(MATERIAL FOR THIS EXERCISE Opens)
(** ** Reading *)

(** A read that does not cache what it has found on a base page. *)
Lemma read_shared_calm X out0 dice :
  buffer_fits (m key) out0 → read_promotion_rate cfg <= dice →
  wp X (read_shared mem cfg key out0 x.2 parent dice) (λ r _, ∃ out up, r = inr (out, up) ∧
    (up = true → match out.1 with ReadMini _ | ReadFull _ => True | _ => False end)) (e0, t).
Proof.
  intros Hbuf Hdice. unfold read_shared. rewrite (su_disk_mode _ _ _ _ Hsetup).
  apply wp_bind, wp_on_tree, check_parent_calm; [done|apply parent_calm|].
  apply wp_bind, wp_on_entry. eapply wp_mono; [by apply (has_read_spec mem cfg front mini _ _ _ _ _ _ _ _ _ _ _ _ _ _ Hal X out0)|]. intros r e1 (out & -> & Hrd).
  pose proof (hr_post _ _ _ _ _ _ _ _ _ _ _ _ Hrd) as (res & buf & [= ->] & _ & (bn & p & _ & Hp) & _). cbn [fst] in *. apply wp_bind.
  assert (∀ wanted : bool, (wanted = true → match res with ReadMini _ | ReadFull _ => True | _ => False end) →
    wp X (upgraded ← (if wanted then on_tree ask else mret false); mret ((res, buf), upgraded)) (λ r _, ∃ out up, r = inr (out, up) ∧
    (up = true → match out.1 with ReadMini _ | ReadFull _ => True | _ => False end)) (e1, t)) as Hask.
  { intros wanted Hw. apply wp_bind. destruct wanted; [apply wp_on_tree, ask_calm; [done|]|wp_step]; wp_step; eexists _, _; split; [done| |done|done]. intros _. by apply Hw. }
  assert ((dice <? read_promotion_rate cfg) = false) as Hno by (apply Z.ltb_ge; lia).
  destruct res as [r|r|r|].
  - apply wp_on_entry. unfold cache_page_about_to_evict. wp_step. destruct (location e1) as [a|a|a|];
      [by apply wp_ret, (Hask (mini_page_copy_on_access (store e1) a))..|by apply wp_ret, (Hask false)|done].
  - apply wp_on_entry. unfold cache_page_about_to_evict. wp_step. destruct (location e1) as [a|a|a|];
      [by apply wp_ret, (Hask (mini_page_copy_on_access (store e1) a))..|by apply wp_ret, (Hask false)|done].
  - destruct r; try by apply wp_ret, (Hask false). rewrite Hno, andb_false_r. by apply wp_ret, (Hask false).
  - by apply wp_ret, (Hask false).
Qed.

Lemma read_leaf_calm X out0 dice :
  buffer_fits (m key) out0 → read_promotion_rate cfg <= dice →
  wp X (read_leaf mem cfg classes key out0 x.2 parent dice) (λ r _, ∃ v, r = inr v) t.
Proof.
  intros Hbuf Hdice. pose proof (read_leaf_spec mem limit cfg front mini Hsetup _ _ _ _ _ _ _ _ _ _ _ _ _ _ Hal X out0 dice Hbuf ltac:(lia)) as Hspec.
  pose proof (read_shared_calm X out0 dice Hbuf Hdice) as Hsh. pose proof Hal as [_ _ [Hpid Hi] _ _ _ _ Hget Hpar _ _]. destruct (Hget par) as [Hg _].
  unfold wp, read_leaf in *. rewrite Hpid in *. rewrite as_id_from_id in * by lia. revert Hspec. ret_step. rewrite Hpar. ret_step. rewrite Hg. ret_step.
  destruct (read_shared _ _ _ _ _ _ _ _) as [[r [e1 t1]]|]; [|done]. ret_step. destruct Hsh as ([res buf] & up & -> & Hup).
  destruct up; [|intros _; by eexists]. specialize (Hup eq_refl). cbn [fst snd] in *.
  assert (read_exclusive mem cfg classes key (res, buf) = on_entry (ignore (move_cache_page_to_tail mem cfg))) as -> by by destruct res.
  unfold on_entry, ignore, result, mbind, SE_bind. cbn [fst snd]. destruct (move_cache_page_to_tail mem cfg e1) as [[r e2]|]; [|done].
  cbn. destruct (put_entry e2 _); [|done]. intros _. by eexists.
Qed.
(MATERIAL FOR THIS EXERCISE Closes)
(MATERIAL FOR THIS EXERCISE Opens)
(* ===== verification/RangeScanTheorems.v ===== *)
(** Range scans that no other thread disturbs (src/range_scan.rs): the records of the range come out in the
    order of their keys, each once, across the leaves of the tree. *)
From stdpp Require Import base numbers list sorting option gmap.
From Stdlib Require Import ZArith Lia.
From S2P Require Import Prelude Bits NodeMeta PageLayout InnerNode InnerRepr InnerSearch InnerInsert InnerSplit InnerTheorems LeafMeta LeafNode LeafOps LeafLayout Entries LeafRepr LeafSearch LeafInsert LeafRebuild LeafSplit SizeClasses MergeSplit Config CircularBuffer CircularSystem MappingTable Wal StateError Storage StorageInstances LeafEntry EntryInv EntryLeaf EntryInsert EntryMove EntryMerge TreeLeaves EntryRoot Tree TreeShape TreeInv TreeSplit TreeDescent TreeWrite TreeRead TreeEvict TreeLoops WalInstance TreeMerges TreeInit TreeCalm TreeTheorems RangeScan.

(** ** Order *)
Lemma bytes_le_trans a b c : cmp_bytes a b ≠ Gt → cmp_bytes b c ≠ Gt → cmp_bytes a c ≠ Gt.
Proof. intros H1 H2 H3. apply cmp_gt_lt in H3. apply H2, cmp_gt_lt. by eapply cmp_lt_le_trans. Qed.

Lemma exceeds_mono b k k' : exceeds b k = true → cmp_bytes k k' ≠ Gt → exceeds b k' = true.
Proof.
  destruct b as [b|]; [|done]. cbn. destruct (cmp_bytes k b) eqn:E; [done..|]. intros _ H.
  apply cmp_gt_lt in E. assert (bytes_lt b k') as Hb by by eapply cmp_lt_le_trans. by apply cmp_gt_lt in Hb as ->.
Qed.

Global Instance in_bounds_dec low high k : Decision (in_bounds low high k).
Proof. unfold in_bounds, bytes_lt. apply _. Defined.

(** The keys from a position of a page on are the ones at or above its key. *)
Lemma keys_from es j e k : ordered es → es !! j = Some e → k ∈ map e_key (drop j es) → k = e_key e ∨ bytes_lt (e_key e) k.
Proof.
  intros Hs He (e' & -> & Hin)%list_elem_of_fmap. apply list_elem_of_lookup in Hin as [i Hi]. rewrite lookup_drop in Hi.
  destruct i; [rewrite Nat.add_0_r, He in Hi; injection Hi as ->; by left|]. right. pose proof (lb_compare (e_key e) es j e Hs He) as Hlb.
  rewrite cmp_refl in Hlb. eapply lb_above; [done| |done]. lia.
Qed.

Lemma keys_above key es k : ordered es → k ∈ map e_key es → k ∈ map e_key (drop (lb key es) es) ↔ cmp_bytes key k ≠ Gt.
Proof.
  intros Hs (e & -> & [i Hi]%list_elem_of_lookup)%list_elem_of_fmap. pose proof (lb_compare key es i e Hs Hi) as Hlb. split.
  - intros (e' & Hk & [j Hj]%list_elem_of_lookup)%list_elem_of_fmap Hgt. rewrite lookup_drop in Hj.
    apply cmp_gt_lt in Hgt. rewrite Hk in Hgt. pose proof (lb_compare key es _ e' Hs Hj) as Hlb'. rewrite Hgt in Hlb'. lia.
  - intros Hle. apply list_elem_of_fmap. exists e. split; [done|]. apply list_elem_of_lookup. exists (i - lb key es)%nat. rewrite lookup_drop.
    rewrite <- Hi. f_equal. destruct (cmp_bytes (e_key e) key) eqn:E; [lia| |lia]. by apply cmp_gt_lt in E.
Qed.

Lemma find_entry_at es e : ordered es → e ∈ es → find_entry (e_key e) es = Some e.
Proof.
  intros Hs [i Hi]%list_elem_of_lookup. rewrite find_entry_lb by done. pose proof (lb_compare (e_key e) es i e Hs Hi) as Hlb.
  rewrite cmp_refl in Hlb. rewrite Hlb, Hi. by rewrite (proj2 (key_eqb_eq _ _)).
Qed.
(MATERIAL FOR THIS EXERCISE Closes)
#### DIRECTIONS FOR THIS TASK
Produce a word-for-word copy of everything above from the line holding "intros Hbuf Hdice. pose" down to the line holding "destruct (read_shared _", with both of those lines kept.

#### FINISHED TASK
  intros Hbuf Hdice. pose proof (read_leaf_spec mem limit cfg front mini Hsetup _ _ _ _ _ _ _ _ _ _ _ _ _ _ Hal X out0 dice Hbuf ltac:(lia)) as Hspec.
  pose proof (read_shared_calm X out0 dice Hbuf Hdice) as Hsh. pose proof Hal as [_ _ [Hpid Hi] _ _ _ _ Hget Hpar _ _]. destruct (Hget par) as [Hg _].
  unfold wp, read_leaf in *. rewrite Hpid in *. rewrite as_id_from_id in * by lia. revert Hspec. ret_step. rewrite Hpar. ret_step. rewrite Hg. ret_step.
  destruct (read_shared _ _ _ _ _ _ _ _) as [[r [e1 t1]]|]; [|done]. ret_step. destruct Hsh as ([res buf] & up & -> & Hup).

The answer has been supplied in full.